8Die Kläger beantragen (schriftsätzlich),
9die Beklagte unter Aufhebung des Bescheides vom 10. Juli 2014 zu verpflichten, von ihrem Selbsteintrittsrecht Gebrauch zu machen, ein Asylverfahren durchzuführen, sie als Asylberechtigte anzuerkennen und festzustellen, dass die Flüchtlingseigenschaft aus § 3 bis 3e AsylvfG vorliegt,hilfsweise, die subsidiäre Schutzberechtigung aus § 4 AsylVfG und § 60 Abs. 5 und 7 AufenthG festzustellen.
10Die Beklagte beantragt (schriftsätzlich),
11die Klage abzuweisen.
12Sie bezieht sich zur Begründung auf den angefochtenen Bescheid.

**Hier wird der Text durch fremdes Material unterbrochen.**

(** [alloc_dst] moves exactly [n_tokens] KV slots and one Mamba slot from the
    pools (evicting if needed) into the stash, and whatever fails, at whatever
    point, everything goes back. *)
Lemma alloc_dst_wp hm buffers meta room seg n hash ids s :
  0 <= n -> sched_ok s -> dict_get (room, seg) (scatter_pending s) = None ->
  wp (alloc_dst hm buffers meta room seg n hash ids)
     (fun h s' => conserves s s' /\ len (h_dst_kv_indices h) = n /\
        exists m, h_dst_state_indices h = [m] /\
          scatter_pending s' = scatter_pending s ++
            [((room, seg), mkPending (h_dst_kv_indices h) m n hash ids)])
     (fun _ s' => conserves s s' /\ forall k, k <> (room, seg) ->
        dict_get k (scatter_pending s') = dict_get k (scatter_pending s)) s.
Proof.
  intros Hn Hs Hg. unfold alloc_dst. destruct hm; cbn [negb].
  2:{ apply wp_raise. split; [by apply conserves_refl|done]. }
  apply wp_bind. eapply wp_mono; [by apply kv_taken| |].
  2:{ intros e s1 Ht. split; [by apply takes_none|]. intros. by rewrite (tk_pending _ _ _ _ Ht). }
  intros x s1 [Hx Ht]. apply wp_bind, wp_try.
  eapply wp_mono; [by apply mamba_taken| |].
  2:{ intros e s2 Ht2. apply wp_bind, wp_on_eng, wp_modify, wp_raise.
      pose proof (takes_kv_free _ _ _ _ Ht2) as Ht3.
      split; [by apply takes_none|]. intros k _.
      exact (f_equal (dict_get k) (tk_pending _ _ _ _ Ht3)). }
  intros m s2 Ht2. apply wp_bind, wp_on_eng, wp_modify. apply wp_bind, wp_modify.
  apply (takes_inflight _ _ _ _ n 1) in Ht2. destruct buffers as [b|e].
  - pose proof (tk_pending _ _ _ _ Ht2) as Hp. cbn in Hp. apply wp_bind.
    destruct meta as [am|e].
    + apply wp_ret, wp_ret. split; [by apply (takes_stash x m)|]. split; [done|]. exists m.
      split; [done|]. cbn. rewrite Hp. by apply dict_set_fresh.
    + apply wp_raise. split; [by apply (takes_stash x m)|]. intros k Hk. cbn. rewrite Hp.
      by apply dict_get_set_ne.
  - apply wp_bind, wp_modify.
    apply (takes_ext _ _ _ _ (set_scatter_pending (dict_pop (room, seg) (dict_set (room, seg)
      (mkPending x m n hash ids) (scatter_pending s2))) (set_eng (add_inflight n 1 (eng s2)) s2)))
      in Ht2; [|done|].
    2:{ pose proof (tk_pending _ _ _ _ Ht2) as Hp. cbn in Hp |- *.
        apply dict_pop_set_fresh. by rewrite Hp. }
    apply (takes_remove_inflight _ _ _ _ n 1), takes_mamba_free, takes_kv_free in Ht2.
    apply wp_bind, wp_on_eng, wp_modify. apply wp_bind, wp_on_eng, wp_modify.
    apply wp_bind, wp_on_eng, wp_modify, wp_raise.
    split; [apply takes_none, Ht2|]. intros k _.
    exact (f_equal (dict_get k) (tk_pending _ _ _ _ Ht2)).
Qed.

(** ** Admission of a request *)

(** The routing keys of a request are new and its segments are intervals. *)
Definition fresh_for (pending : list ((Z * Z) * Pending)) (keys : list (Z * Z)) : Prop :=
  NoDup keys /\ forall k, k ∈ keys -> dict_get k pending = None.

Definition segs_ordered (r : SReq) : Prop := Forall (fun seg => seg.1 <= seg.2) (segs_of (base r)).

Lemma prealloc_item_wp hm env r item s :
  segs_ordered r -> sched_ok s ->
  dict_get (ci_room item, ci_seg_index item) (scatter_pending s) = None ->
  wp (prealloc_item port hm env r item)
     (fun _ s' => conserves s s' /\ forall k, k <> (ci_room item, ci_seg_index item) ->
        dict_get k (scatter_pending s') = dict_get k (scatter_pending s))
     (fun _ _ => False) s.
Proof.
  intros Ho Hs Hg. unfold prealloc_item. apply wp_try.
  assert (Hend : conserves s s /\ forall k, k <> (ci_room item, ci_seg_index item) ->
    dict_get k (scatter_pending s) = dict_get k (scatter_pending s)).
  { split; [by apply conserves_refl|done]. }
  apply wp_bind, wp_of_option; [|intros; by apply wp_ret].
  intros [a b] Hseg. case_if; [by apply wp_ret|].
  apply wp_bind. destruct (segment_hash_seq _) as [h|e]; [|by apply wp_ret].
  apply wp_ret, wp_bind.
  assert (a <= b) as Hab.
  { apply pyget_elem in Hseg. unfold segs_ordered in Ho. rewrite Forall_forall in Ho.
    apply (Ho _ Hseg). }
  eapply wp_mono; [apply alloc_dst_wp; [lia|done|done]| |].
  - intros hd s' (Hc & _ & m & _ & Hp).
    assert (forall k, k <> (ci_room item, ci_seg_index item) ->
      dict_get k (scatter_pending s') = dict_get k (scatter_pending s)).
    { intros k Hk. rewrite Hp, <- dict_set_fresh by done. by apply dict_get_set_ne. }
    destruct (ie_post (env item)); by apply wp_ret.
  - intros e s' Hc. by apply wp_ret.
Qed.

13Die Kammer hat einen Antrag der Kläger auf Gewährung vorläufigen Rechtsschutzes mit Beschluss vom 18. August 2014 (6a L 1234/14.A) abgelehnt.
14Mit Schriftsatz vom 7. Januar 2015 hat das Bundesamt mitgeteilt, dass die Kläger sich der beabsichtigten Überstellung durch Untertauchen entzogen hätten.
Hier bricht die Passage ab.